The study was conducted in agricultural landscapes in Uppland, south‐central Sweden, near Lövsta Research center (59°49′N, 17°48′E), Svista (60°6′E, 17°36′E) and Viksta (59°56′N, 17°35′E). The study landscapes were dominated by organic farming with cereals (mainly barley Hordeum vulgare and wheat Triticum aestivum), lay fields containing clover (Trifolium spp.) and pastures with natural grassland vegetation for cattle grazing, interspersed with small forest patches. The field experiment was carried out during July 2016 and May to August 2017.

2.2. Experimental setup

We selected sites with short and sparse vegetation at the edges of crop fields or grasslands, or in the margins between crops and forest edges; in the early season 2017 sites were characterized by bare ground and previous‐year grass and vegetation density increased during the season. To test birds’ preferences, we used a standardized setup with three petri dishes (ø 0.2 m) placed at the points of an equidistant triangle with 2 m sides. A wildlife motion detection camera (Scout Guard 880 MK, Scout Guard 550) was installed to overlook all three dishes. Up to nine experimental sites were set up simultaneously, 100–1,000 m apart. These were frequently moved to new locations (1–3 days) after being discovered by birds, to minimize the risk that birds learned the location and same individuals revisited the plots several times. In total, 45 experimental sites were established during the course of the study with a 3‐dish choice setup in each, but many of these were never visited by birds and the final data came from 20 sites where we had bird data. We did not observe any patterns in visitation which we could attribute to habitat type, and we did not attempt to evaluate this as the habitat surrounding the experimental sites was similar, for example, all sites were in or close to grasslands (typically on the crop/grassland border).

We used three experimental designs to test birds’ preferences for olfactory and visual cues. From these three experimental setups, we expected to better determine how birds react in a natural foraging situation to the presence of HIPV cues when prey were visible or hidden, and how birds decide where to investigate first when they can chose between cues (i.e., visual vs. olfaction). Two of these designs held the visual information constant while varying the odor cues between the dishes, while the third design separated the visual and odor cues from each other. Experimental design 1 (“visible prey”) contained insect prey (2 dead field crickets and 5 mealworms) in all three dishes placed on top of a layer of saw‐dust. The odor was varied between dishes so that one dish contained HIPV (see below), the second contained natural lemon oil (positive odor control) and the third had no odor (control).

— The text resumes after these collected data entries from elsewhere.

(** Storing in an allocated page. *)
Lemma seg_store seg size ix p : seg_ok seg size → 0 ≤ ix < size →
  ∃ page, seg !! Z.to_nat (ix / 1024) = Some (Some page) ∧ (Z.to_nat (ix mod 1024) < length page)%nat ∧
    let seg' := <[Z.to_nat (ix / 1024) := Some (<[Z.to_nat (ix mod 1024) := Some p]> page)]> seg in
    seg_ok seg' size ∧ ∀ j, 0 ≤ j → seg_lookup seg' j = if j =? ix then Some p else seg_lookup seg j.
Proof.
  intros (k & -> & Hk & Hpg) Hix. destruct (page_lt ix k Hix) as [Hlt Hm]. destruct (Hpg _ Hlt) as (page & Hp & Hl).
  exists page. split; [done|]. split; [lia|]. split.
  - exists k. split; [done|]. split; [by rewrite length_insert|]. intros i Hi.
    destruct (decide (i = Z.to_nat (ix / 1024))) as [->|Hne].
    + rewrite list_lookup_insert_eq by lia. eexists. split; [done|]. by rewrite length_insert.
    + rewrite list_lookup_insert_ne by done. by apply Hpg.
  - intros j Hj. unfold seg_lookup. destruct (page_of j) as [-> ->]. destruct (Z.eqb_spec j ix) as [->|Hne].
    + rewrite list_lookup_insert_eq by lia. cbn. by rewrite list_lookup_insert_eq by lia.
    + destruct (decide (Z.to_nat (j / 1024) = Z.to_nat (ix / 1024))) as [E|E].
      * rewrite E, list_lookup_insert_eq, Hp by lia. cbn. rewrite list_lookup_insert_ne; [done|].
        intros E2. apply Hne. apply page_inj; (done || lia).
      * by rewrite list_lookup_insert_ne by done.
Qed.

In experimental design 2 (“hidden prey”), the prey in all dishes were hidden under the saw‐dust, while the olfactory cues were the same as in design 1. The third experimental setup (“odor‐visual separation”) was designed to provide more information about how birds prioritized visual versus olfactory information by completely separating these cues; one dish contained HIPVs (odor only), another contained plastic spiders to eliminate any prey odor (visual only), and the third dish contained no cues (control). The position of dishes with different treatments was rotated in relation to the position of the camera between experimental sites to eliminate any effect of the camera itself. We expected the potential preference for HIPVs to be highest in the “hidden prey” setup, as birds may rely to a larger extent on plant cues when no visual cues are present.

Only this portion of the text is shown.